[Recorded data]
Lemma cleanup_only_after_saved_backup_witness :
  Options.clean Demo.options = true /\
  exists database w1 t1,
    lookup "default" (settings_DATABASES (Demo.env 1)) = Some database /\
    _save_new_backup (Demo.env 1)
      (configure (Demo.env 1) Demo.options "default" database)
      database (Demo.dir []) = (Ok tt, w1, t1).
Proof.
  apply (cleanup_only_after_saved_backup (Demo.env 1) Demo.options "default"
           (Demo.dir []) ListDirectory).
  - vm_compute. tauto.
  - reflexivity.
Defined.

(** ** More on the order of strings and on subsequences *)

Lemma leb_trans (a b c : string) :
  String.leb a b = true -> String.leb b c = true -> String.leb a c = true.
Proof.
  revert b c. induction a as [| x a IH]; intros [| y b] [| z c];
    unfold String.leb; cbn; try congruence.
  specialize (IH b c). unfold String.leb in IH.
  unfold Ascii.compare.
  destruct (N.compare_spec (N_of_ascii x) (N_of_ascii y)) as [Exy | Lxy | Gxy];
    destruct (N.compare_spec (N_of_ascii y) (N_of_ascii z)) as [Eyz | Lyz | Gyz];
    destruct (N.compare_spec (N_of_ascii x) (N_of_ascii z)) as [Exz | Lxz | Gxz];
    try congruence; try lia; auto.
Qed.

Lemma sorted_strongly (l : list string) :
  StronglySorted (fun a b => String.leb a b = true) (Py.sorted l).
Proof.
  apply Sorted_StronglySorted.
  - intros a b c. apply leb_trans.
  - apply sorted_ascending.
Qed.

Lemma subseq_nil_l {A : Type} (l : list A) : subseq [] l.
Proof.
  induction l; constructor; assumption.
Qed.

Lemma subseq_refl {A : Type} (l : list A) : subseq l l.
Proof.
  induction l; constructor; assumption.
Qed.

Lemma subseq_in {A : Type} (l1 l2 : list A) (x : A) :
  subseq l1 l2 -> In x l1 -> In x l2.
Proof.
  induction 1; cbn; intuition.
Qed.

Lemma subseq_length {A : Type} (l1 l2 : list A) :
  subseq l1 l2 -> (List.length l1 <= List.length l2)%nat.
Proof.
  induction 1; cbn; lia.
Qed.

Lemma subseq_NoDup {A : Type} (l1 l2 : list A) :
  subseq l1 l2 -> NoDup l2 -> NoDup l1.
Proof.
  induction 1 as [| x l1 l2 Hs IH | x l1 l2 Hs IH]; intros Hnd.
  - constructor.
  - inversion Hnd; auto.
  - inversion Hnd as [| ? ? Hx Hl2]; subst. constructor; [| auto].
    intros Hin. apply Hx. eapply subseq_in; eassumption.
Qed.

---

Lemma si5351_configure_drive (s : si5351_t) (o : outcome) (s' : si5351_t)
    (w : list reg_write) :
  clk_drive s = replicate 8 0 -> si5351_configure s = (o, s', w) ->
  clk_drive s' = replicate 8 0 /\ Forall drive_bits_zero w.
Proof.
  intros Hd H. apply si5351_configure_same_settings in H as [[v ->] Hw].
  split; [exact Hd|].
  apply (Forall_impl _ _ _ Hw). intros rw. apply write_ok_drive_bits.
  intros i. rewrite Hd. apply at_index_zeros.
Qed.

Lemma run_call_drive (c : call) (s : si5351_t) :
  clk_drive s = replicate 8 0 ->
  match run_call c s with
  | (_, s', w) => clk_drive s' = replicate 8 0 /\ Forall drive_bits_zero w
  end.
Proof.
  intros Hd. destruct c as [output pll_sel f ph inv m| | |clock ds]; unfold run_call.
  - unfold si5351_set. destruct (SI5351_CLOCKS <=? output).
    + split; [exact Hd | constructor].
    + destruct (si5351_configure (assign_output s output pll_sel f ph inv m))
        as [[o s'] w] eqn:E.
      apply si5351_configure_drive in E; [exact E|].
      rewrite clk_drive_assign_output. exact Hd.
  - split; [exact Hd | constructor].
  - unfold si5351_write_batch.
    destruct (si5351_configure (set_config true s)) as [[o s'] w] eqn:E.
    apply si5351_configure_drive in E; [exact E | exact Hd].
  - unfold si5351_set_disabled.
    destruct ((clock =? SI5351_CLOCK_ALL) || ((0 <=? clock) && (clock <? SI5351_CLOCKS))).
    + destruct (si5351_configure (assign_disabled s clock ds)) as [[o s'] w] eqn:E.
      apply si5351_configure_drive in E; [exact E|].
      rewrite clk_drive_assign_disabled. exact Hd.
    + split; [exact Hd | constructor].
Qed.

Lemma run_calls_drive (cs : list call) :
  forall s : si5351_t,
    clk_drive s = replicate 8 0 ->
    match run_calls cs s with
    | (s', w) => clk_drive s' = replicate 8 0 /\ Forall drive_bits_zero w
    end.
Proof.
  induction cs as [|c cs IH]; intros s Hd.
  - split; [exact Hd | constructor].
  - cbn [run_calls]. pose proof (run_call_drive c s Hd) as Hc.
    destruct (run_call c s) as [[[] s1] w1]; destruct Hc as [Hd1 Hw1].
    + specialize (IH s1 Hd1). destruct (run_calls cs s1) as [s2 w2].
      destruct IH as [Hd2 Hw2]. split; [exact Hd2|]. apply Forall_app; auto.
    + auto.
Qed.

▶ [How to complete this task]:
Search the records for the word "replicate" and copy out every line that holds it.

▶ [Solution to this exercise]:
  clk_drive s = replicate 8 0 -> si5351_configure s = (o, s', w) ->
  clk_drive s' = replicate 8 0 /\ Forall drive_bits_zero w.
  clk_drive s = replicate 8 0 ->
  | (_, s', w) => clk_drive s' = replicate 8 0 /\ Forall drive_bits_zero w
    clk_drive s = replicate 8 0 ->
    | (s', w) => clk_drive s' = replicate 8 0 /\ Forall drive_bits_zero w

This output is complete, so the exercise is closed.